(Data for processing)

(** ** Handles of the tables *)

Lemma held_map {C} (ps : gmap Z (ProcessAccessor C)) q :
  (∀ pid a, ps !! pid = Some a → process a = pid) →
  handles ((λ p, process p.2) <$> map_order ps) q = in_map ps q.
Proof.
  intros Hp. rewrite (handles_perm _ (fst <$> map_to_list ps)).
  - pose proof (NoDup_fst_map_to_list ps) as Hnd. unfold handles, in_map.
    destruct (ps !! q) as [a|] eqn:Hq.
    + rewrite (proj1 (NoDup_count_occ' Z.eq_dec (fst <$> map_to_list ps))); [done|by apply NoDup_ListNoDup|].
      apply list_elem_of_In, list_elem_of_fmap. exists (q, a). split; [done|]. by apply elem_of_map_to_list.
    + rewrite (proj1 (count_occ_not_In Z.eq_dec _ q)); [done|].
      rewrite <- list_elem_of_In, list_elem_of_fmap. intros ([k a] & -> & Hk).
      apply elem_of_map_to_list in Hk. simpl in Hq. congruence.
  - rewrite (map_order_perm _ ps). apply reflexive_eq, list_fmap_ext. intros i [k a] Hi.
    apply Hp, elem_of_map_to_list. by eapply list_elem_of_lookup_2.
Qed.

Lemma in_map_bound {C} (ps : gmap Z (ProcessAccessor C)) q : 0 ≤ in_map ps q ≤ 1.
Proof. unfold in_map. case_match; lia. Qed.

Lemma handles_nodup l q : NoDup l → 0 ≤ handles l q ≤ 1.
Proof.
  intros Hl. split; [apply handles_pos|]. unfold handles.
  apply NoDup_ListNoDup in Hl. pose proof (proj1 (NoDup_count_occ Z.eq_dec l) Hl q). lia.
Qed.

Lemma built_process {C} (b : Builder C) pid : process (build b pid) = pid.
Proof. done. Qed.

(** ** What running leaves alone *)

Lemma with_protect_same {A} pid (f : PM A) :
  evolves same_counter f → evolves same_counter (with_protect pid f).
Proof.
  intros Hf. unfold with_protect. apply (evolves_bind same_counter).
  - unfold protect. same.
  - intros g s. specialize (Hf s). unfold same_counter in *.
    assert (∀ (o : outcome perr A) s1,
      counter (match drop_guard g s1 with (Done _, s'') => (o, s'') | (_, s'') => (Panic, s'') end).2 =
        counter s1) as Hd.
    { intros o s1. assert (evolves same_counter (drop_guard g)) as Hg by (unfold drop_guard; same).
      specialize (Hg s1). unfold same_counter in Hg. by destruct (drop_guard g s1) as [[]]. }
    destruct (f s) as [[a|[e|]|] s1]; simpl in *; rewrite ?Hd; done.
Qed.

Lemma wait_loop_same (body : PM (unit + unit)) :
  evolves same_counter body → evolves same_counter (wait_loop body).
Proof. intros Hb. unfold wait_loop. same. Qed.

Lemma syscall_same pid id args : evolves same_counter (syscall pid id args).
Proof.
  apply with_protect_same. same. apply wait_loop_same. same.
Qed.

Lemma with_mmap_same {A} pid len (f : Z → PM A) :
  (∀ a, evolves same_counter (f a)) → evolves same_counter (with_mmap pid len f).
Proof.
  intros Hf. unfold with_mmap, mmap, munmap. same; apply syscall_same.
Qed.

Lemma write_mem_same pid a bs : evolves same_counter (write_mem pid a bs).
Proof. unfold write_mem. same. Qed.

Lemma chdir_same pid path : evolves same_counter (chdir pid path).
Proof.
  unfold chdir. apply (evolves_bind same_counter); [destruct (contains_nul path); same|intros _].
  apply with_mmap_same. intros a. same; auto using write_mem_same, syscall_same.
Qed.

Lemma run_codes_same pid codes : evolves same_counter (run_codes pid codes).
Proof.
  unfold run_codes. same. apply with_mmap_same. intros addr. apply with_protect_same.
  same; auto using write_mem_same; apply wait_loop_same; same.
Qed.
(* ===== verification/SessionProps.v ===== *)
(** * Properties of mounting and recovery

    What [inject] and [resume] of main.rs guarantee on every way out:
    when injection is enabled, in which order the calls are made, how
    often an unmount is tried, and what is left behind by a failure. *)

From S2P Require Import Prelude Path Float Types External Concrete Filter Injectors InodeMap.
From S2P Require Import Mount HookFs MountSession FsImpl Dispatch Locks FaultAbort Rpc Invariant.
From S2P Require Import Entries.

#[local] Open Scope Z_scope.
#[local] Open Scope string_scope.
#[local] Open Scope list_scope.

Section session.
Context `{X : Ext, MX : MountExt, RT : Retry}.

Abbreviation MM A := (M MState anyhow A).

(** ** Injection stays disabled *)

Definition quiet_hook (s : MState) : Prop :=
  ∀ h, m_hook s = Some h → enable_injection h = false.

Definition keeps_quiet (s s' : MState) : Prop := quiet_hook s → quiet_hook s'.

#[export] Instance keeps_quiet_preorder : PreOrder keeps_quiet.
Proof. split; [by intros s H|]. intros s1 s2 s3 H1 H2 H. auto. Qed.

Lemma mcall_do_quiet c : evolves keeps_quiet (mcall_do c).
Proof. intros s Hq h. unfold mcall_do. destruct (mcall_run c (m_world s)). apply Hq. Qed.

End session.

#[export] Hint Resolve mcall_do_quiet : toda.

Ltac quieten :=
  repeat match goal with
  | |- evolves _ (finally _ _) => apply evolves_finally
  | |- _ => evolve_step
  end.

Section quiet.
Context `{X : Ext, MX : MountExt, RT : Retry}.
Abbreviation MM A := (M MState anyhow A).

Lemma try_umount_quiet p : evolves keeps_quiet (try_umount p).
Proof. unfold try_umount. quieten. Qed.

Lemma umount_quiet n p : evolves keeps_quiet (retry delay_500 n (try_umount p)).
Proof. apply evolves_retry; [apply _|exact (mcall_do_quiet _)|apply try_umount_quiet]. Qed.

Lemma bind_mount_quiet a b : evolves keeps_quiet (bind_mount a b).
Proof. unfold bind_mount. quieten. apply umount_quiet. Qed.

Lemma parse_mounts_quiet : evolves keeps_quiet parse_mounts.
Proof. unfold parse_mounts. quieten. Qed.

Lemma mkfuse_quiet : evolves keeps_quiet mkfuse_node.
Proof. unfold mkfuse_node. quieten. Qed.

Lemma move_mount_quiet a b : evolves keeps_quiet (move_mount a b).
Proof. unfold move_mount. quieten. Qed.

(End Data for processing)

* To do *
Set down, exactly as they appear above, all lines from the one that has "same; auto using write_mem_same;" down to the one that has "when injection is", including those two and no others.

* Written response *
  same; auto using write_mem_same; apply wait_loop_same; same.
Qed.
(* ===== verification/SessionProps.v ===== *)
(** * Properties of mounting and recovery

    What [inject] and [resume] of main.rs guarantee on every way out:
    when injection is enabled, in which order the calls are made, how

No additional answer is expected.